> **About this exercise**:
Only one stretch of the listing below is wanted. Begin at the line that has "- rewrite Hps", stop after the line that has "Lemma rload_clock (s", and repeat every line in between exactly.

> **Records provided**:
--- --- ---

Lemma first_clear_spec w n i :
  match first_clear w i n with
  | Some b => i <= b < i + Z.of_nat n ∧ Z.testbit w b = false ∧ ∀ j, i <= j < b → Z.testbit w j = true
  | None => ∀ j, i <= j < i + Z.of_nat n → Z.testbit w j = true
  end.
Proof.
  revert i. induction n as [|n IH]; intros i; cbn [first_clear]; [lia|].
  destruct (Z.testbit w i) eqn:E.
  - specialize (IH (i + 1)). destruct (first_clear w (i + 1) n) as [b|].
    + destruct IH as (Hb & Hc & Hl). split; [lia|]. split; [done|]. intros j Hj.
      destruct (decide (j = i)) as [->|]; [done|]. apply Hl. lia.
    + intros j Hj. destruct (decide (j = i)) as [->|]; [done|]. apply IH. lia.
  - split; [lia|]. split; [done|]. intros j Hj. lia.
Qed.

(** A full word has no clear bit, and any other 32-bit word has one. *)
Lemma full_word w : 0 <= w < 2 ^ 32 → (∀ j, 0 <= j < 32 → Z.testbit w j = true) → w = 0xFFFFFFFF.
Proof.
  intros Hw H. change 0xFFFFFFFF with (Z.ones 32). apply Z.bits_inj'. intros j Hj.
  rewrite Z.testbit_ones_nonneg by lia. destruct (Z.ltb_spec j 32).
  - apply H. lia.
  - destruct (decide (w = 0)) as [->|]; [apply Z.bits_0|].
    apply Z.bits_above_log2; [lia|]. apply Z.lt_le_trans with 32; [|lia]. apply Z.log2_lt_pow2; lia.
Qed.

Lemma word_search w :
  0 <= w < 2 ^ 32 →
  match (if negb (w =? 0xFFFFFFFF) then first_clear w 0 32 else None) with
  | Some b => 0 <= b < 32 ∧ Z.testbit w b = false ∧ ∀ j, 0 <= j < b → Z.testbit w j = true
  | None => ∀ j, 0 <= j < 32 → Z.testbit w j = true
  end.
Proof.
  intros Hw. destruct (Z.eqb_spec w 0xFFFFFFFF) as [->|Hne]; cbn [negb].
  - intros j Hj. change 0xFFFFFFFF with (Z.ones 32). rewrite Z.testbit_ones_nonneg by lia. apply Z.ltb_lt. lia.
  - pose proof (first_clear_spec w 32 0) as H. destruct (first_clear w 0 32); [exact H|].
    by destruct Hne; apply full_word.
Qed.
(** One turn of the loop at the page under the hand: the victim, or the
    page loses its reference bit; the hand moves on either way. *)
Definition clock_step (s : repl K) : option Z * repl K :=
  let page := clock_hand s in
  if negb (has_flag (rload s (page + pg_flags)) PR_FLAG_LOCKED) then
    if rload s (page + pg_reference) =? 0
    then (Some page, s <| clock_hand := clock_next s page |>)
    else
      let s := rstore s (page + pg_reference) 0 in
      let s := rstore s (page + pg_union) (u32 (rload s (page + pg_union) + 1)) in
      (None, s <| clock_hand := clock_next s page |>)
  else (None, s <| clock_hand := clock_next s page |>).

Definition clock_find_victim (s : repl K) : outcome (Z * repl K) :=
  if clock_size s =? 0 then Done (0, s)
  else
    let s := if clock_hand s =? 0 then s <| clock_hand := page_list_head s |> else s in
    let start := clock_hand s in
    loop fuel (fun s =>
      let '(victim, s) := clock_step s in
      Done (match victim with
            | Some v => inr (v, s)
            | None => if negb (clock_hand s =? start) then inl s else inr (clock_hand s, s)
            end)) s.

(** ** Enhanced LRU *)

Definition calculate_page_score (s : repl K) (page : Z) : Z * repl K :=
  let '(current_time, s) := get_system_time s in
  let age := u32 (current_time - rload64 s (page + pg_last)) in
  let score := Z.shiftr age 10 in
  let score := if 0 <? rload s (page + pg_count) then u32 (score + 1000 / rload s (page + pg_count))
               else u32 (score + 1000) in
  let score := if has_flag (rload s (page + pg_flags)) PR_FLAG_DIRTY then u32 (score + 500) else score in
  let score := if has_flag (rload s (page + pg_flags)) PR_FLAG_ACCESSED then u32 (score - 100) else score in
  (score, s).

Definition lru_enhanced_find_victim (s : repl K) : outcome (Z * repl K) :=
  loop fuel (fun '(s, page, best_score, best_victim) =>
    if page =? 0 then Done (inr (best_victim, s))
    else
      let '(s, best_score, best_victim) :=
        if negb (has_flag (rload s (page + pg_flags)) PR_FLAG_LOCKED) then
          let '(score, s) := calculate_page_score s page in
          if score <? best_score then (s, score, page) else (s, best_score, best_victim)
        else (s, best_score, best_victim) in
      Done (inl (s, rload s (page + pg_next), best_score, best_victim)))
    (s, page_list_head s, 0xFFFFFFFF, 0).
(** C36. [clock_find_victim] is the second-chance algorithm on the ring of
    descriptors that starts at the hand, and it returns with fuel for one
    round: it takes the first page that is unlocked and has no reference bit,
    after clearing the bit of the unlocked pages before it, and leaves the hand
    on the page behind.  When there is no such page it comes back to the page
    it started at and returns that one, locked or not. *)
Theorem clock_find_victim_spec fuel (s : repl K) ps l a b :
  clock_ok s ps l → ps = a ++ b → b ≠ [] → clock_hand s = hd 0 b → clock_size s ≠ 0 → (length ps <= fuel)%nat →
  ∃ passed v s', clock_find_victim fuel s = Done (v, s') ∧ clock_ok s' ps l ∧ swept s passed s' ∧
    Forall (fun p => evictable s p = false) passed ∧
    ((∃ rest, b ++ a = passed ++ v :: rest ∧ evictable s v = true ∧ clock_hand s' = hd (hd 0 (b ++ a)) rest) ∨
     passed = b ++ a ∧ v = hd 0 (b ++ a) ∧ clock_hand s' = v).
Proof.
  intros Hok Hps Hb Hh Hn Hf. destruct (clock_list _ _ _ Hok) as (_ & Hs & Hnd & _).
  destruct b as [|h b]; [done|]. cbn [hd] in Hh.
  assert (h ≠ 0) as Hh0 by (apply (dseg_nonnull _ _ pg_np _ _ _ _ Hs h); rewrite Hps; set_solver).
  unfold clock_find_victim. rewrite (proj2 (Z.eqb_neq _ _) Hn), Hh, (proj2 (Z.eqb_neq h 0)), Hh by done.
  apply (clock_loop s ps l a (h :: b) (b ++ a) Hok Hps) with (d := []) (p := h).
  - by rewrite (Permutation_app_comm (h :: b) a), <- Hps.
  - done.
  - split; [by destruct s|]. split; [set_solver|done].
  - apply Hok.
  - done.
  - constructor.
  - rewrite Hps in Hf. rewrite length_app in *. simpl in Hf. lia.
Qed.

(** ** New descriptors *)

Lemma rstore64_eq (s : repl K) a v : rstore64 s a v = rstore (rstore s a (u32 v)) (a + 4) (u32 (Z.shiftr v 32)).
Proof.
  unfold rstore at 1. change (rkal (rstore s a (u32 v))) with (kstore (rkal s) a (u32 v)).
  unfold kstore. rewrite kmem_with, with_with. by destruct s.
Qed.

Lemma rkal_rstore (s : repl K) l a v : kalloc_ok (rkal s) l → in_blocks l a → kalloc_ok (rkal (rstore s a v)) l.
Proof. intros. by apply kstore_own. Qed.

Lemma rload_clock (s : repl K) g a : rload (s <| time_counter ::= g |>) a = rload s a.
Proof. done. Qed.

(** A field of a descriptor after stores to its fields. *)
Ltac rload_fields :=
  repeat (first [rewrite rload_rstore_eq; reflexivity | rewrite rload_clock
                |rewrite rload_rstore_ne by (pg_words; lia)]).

--- --- ---

> **Task answer**:
  - rewrite Hps in Hf. rewrite length_app in *. simpl in Hf. lia.
Qed.

(** ** New descriptors *)

Lemma rstore64_eq (s : repl K) a v : rstore64 s a v = rstore (rstore s a (u32 v)) (a + 4) (u32 (Z.shiftr v 32)).
Proof.
  unfold rstore at 1. change (rkal (rstore s a (u32 v))) with (kstore (rkal s) a (u32 v)).
  unfold kstore. rewrite kmem_with, with_with. by destruct s.
Qed.

Lemma rkal_rstore (s : repl K) l a v : kalloc_ok (rkal s) l → in_blocks l a → kalloc_ok (rkal (rstore s a v)) l.
Proof. intros. by apply kstore_own. Qed.

Lemma rload_clock (s : repl K) g a : rload (s <| time_counter ::= g |>) a = rload s a.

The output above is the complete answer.